• **Data**:
━━━━━━━━━━━━━━━━━━━━━━━━━━━━━━
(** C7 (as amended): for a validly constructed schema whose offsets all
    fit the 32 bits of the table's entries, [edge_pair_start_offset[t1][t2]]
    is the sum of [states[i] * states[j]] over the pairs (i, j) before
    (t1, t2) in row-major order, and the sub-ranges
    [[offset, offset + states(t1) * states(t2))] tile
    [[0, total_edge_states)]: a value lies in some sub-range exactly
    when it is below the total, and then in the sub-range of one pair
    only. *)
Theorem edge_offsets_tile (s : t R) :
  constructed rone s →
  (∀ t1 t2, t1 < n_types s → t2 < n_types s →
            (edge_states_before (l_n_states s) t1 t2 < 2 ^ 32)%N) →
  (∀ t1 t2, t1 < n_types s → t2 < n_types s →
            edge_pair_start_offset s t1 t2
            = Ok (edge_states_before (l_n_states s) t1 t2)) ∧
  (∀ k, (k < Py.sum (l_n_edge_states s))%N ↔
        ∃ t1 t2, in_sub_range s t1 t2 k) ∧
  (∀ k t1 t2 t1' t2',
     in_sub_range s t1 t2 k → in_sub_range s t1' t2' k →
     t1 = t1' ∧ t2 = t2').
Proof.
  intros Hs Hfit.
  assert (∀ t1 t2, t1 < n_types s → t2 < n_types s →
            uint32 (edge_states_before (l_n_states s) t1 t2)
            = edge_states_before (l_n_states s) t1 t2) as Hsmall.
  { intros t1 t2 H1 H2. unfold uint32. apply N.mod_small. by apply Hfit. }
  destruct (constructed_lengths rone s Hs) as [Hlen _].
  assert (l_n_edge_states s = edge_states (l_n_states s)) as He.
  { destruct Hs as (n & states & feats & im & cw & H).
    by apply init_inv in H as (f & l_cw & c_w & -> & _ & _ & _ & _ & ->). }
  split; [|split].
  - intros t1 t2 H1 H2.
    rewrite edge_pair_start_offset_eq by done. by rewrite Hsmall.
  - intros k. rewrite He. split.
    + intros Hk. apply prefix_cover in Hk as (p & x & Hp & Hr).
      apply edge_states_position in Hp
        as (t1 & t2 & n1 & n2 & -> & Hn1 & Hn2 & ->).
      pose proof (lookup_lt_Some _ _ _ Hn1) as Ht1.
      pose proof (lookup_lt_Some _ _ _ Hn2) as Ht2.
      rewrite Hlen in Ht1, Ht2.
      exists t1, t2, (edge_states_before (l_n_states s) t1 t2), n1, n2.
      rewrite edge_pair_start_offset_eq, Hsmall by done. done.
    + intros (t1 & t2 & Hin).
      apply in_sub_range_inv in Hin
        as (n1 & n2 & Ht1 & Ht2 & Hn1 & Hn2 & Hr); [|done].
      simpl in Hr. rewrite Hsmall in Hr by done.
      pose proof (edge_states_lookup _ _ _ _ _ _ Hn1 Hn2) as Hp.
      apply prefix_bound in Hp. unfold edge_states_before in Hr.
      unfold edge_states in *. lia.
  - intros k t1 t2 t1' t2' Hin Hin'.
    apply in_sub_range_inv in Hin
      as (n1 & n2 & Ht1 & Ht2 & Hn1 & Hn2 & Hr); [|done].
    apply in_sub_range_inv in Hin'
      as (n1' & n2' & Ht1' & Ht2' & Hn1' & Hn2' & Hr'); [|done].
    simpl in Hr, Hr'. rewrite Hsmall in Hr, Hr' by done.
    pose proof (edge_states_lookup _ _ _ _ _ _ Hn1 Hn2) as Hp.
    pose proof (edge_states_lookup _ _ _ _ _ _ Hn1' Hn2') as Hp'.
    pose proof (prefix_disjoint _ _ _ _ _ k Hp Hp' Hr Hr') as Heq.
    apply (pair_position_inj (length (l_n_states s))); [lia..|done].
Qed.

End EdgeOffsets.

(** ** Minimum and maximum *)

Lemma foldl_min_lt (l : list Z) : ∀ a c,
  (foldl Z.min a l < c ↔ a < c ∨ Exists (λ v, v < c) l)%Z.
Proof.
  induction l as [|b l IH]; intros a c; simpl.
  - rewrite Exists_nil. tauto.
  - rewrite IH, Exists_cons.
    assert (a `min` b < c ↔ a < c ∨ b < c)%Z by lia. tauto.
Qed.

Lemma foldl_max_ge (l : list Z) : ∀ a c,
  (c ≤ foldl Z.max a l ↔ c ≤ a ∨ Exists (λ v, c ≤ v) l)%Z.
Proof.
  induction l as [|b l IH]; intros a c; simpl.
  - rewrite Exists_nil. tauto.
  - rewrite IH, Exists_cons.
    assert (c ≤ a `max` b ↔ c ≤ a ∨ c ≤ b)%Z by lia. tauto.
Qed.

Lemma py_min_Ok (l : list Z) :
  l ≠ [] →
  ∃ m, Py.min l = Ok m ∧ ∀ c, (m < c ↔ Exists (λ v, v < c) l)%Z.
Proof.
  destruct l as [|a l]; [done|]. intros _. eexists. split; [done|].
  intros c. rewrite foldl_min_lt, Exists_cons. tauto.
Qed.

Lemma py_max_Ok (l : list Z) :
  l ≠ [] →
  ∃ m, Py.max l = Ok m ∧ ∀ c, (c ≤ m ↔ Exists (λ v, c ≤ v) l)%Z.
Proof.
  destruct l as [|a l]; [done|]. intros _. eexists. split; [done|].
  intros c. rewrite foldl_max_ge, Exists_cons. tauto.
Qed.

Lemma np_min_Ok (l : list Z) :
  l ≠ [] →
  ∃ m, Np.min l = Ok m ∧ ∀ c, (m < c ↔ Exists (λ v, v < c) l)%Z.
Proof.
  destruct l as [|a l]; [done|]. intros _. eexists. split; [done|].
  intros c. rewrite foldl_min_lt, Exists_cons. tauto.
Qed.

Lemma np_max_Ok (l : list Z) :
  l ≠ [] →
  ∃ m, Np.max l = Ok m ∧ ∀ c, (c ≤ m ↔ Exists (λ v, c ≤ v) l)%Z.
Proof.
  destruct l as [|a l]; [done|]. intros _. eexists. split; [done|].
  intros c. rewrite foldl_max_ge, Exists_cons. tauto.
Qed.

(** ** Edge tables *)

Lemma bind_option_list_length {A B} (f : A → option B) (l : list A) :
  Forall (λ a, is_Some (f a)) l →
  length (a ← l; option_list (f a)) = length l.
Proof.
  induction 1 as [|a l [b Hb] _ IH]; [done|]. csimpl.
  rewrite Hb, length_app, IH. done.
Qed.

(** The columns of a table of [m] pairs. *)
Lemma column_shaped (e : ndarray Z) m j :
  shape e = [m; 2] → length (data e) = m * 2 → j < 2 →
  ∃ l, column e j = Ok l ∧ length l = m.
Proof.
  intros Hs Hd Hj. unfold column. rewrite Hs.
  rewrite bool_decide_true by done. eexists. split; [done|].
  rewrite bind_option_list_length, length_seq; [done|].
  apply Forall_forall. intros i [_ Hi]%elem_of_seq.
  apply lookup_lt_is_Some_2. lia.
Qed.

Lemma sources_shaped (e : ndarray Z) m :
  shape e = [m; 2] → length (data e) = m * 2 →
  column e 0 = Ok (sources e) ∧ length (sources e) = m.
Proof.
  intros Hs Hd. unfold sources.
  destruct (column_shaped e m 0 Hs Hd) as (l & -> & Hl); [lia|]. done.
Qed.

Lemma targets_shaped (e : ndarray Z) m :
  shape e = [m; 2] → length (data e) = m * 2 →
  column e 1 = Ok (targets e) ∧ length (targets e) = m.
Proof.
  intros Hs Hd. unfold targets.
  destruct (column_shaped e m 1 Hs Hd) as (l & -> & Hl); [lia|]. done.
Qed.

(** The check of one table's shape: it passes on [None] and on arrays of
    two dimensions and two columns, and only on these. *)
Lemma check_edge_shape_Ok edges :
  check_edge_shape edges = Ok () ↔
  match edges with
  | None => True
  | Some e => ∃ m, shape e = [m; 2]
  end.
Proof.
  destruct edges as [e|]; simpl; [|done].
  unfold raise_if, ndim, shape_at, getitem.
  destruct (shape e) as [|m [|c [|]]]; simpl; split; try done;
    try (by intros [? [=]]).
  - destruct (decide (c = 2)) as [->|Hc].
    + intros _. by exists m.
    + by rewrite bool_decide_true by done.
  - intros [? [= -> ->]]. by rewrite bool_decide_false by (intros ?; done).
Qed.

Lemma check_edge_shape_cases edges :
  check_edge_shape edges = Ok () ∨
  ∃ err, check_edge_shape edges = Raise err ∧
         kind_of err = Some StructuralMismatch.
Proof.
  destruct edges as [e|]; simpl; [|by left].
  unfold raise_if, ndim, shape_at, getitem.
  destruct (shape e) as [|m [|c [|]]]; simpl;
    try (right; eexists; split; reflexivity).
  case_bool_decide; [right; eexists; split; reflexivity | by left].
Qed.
━━━━━━━━━━━━━━━━━━━━━━━━━━━━━━
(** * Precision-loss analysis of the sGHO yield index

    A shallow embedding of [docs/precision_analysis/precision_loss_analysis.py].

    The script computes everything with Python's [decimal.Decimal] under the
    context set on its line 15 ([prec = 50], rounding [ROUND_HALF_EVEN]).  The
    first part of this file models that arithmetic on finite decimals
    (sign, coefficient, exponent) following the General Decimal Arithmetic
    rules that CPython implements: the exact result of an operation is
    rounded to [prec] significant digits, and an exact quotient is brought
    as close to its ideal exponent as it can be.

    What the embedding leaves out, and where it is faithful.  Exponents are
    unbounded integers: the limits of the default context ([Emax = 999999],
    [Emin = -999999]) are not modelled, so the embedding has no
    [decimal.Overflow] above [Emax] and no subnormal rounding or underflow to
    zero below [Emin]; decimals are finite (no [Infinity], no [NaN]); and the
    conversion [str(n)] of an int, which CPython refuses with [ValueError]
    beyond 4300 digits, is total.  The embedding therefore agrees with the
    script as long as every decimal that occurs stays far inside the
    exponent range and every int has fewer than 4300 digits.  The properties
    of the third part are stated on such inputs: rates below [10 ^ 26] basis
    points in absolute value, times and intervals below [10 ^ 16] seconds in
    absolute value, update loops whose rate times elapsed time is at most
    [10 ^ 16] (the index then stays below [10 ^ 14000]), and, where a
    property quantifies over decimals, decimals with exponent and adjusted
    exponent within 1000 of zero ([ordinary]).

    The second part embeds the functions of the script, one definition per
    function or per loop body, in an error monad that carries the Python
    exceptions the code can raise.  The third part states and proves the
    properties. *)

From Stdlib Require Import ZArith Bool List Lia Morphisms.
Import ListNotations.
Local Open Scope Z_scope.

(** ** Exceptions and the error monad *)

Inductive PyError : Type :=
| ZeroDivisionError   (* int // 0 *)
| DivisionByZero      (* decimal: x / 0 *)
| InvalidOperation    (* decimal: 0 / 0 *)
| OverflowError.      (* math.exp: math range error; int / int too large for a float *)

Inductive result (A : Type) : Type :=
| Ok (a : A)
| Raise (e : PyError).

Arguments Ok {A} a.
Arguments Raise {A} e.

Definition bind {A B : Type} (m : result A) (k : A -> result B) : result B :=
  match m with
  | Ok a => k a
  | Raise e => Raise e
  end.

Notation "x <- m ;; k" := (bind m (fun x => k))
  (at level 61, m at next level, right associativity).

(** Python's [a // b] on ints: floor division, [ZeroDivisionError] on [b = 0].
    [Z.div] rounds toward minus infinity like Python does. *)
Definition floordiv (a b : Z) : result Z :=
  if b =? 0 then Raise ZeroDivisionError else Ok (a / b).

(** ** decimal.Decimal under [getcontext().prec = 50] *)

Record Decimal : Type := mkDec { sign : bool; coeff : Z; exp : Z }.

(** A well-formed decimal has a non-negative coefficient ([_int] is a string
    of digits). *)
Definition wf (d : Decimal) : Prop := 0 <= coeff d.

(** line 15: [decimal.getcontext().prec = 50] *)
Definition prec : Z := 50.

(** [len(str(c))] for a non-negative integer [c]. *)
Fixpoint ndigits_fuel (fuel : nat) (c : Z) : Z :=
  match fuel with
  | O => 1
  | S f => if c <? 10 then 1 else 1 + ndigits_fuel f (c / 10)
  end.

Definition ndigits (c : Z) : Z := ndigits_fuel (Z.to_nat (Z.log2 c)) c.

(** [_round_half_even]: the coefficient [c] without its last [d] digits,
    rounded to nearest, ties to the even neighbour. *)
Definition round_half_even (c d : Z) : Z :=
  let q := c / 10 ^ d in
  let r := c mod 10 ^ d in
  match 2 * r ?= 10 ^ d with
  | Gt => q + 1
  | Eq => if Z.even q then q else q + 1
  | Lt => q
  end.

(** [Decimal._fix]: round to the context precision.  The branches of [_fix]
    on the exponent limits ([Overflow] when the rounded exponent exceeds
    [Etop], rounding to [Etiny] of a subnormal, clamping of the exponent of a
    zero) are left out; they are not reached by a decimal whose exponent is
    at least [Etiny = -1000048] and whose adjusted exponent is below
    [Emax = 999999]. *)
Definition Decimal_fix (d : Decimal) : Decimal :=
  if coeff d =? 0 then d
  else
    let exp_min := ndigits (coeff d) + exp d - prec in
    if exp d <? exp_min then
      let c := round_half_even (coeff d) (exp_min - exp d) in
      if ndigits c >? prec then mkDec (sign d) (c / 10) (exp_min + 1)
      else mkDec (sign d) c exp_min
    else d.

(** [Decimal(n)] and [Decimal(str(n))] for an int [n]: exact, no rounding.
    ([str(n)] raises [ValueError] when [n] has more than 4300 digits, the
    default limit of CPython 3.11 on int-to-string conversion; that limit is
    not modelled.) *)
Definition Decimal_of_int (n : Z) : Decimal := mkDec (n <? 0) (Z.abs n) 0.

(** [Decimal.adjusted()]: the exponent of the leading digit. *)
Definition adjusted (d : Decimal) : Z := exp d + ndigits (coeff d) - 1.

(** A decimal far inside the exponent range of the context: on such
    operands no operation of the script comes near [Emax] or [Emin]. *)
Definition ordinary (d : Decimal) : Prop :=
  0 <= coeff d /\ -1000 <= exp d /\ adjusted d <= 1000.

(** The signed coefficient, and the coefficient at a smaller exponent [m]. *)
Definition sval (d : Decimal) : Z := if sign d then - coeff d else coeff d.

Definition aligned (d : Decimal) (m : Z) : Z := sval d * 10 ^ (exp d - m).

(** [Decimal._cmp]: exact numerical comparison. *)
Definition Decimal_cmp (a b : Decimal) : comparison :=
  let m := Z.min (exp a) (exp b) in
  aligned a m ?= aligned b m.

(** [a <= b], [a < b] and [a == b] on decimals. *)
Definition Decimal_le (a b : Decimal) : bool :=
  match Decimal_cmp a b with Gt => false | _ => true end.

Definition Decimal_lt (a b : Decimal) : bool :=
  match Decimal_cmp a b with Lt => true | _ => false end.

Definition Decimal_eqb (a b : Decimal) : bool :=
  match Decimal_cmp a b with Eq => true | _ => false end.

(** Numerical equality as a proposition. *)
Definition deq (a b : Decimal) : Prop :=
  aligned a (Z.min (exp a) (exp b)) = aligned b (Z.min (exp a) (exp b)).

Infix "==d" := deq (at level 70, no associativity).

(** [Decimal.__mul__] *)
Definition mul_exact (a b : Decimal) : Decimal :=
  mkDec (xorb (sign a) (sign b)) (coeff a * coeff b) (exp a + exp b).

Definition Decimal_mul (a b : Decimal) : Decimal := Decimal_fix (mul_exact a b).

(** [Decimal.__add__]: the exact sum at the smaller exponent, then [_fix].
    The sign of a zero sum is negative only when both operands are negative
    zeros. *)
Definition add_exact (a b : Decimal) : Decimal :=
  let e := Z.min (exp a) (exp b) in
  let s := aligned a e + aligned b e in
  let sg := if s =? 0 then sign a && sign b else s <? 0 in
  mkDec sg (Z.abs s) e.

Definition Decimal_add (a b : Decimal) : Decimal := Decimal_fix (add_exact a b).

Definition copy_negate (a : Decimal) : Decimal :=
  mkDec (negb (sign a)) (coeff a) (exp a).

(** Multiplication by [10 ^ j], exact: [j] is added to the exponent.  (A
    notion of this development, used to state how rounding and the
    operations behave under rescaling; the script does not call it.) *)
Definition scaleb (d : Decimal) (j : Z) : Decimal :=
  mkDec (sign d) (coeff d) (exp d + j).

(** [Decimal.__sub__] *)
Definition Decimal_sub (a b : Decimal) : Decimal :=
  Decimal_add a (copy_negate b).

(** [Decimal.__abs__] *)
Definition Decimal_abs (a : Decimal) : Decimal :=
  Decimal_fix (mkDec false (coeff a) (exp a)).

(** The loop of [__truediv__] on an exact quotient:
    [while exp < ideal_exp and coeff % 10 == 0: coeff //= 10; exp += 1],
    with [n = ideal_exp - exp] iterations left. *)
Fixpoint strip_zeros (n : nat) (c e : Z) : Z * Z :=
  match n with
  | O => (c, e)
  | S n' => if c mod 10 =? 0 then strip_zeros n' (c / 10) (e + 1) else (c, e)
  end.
━━━━━━━━━━━━━━━━━━━━━━━━━━━━━━
• **Exercise details**: Starting at the line above that contains "column e 1 = Ok", repeat each line exactly up to and including the line that contains "check_edge_shape edges = Ok () ↔", and stop there.

• **Response area**:
  column e 1 = Ok (targets e) ∧ length (targets e) = m.
Proof.
  intros Hs Hd. unfold targets.
  destruct (column_shaped e m 1 Hs Hd) as (l & -> & Hl); [lia|]. done.
Qed.

(** The check of one table's shape: it passes on [None] and on arrays of
    two dimensions and two columns, and only on these. *)
Lemma check_edge_shape_Ok edges :
  check_edge_shape edges = Ok () ↔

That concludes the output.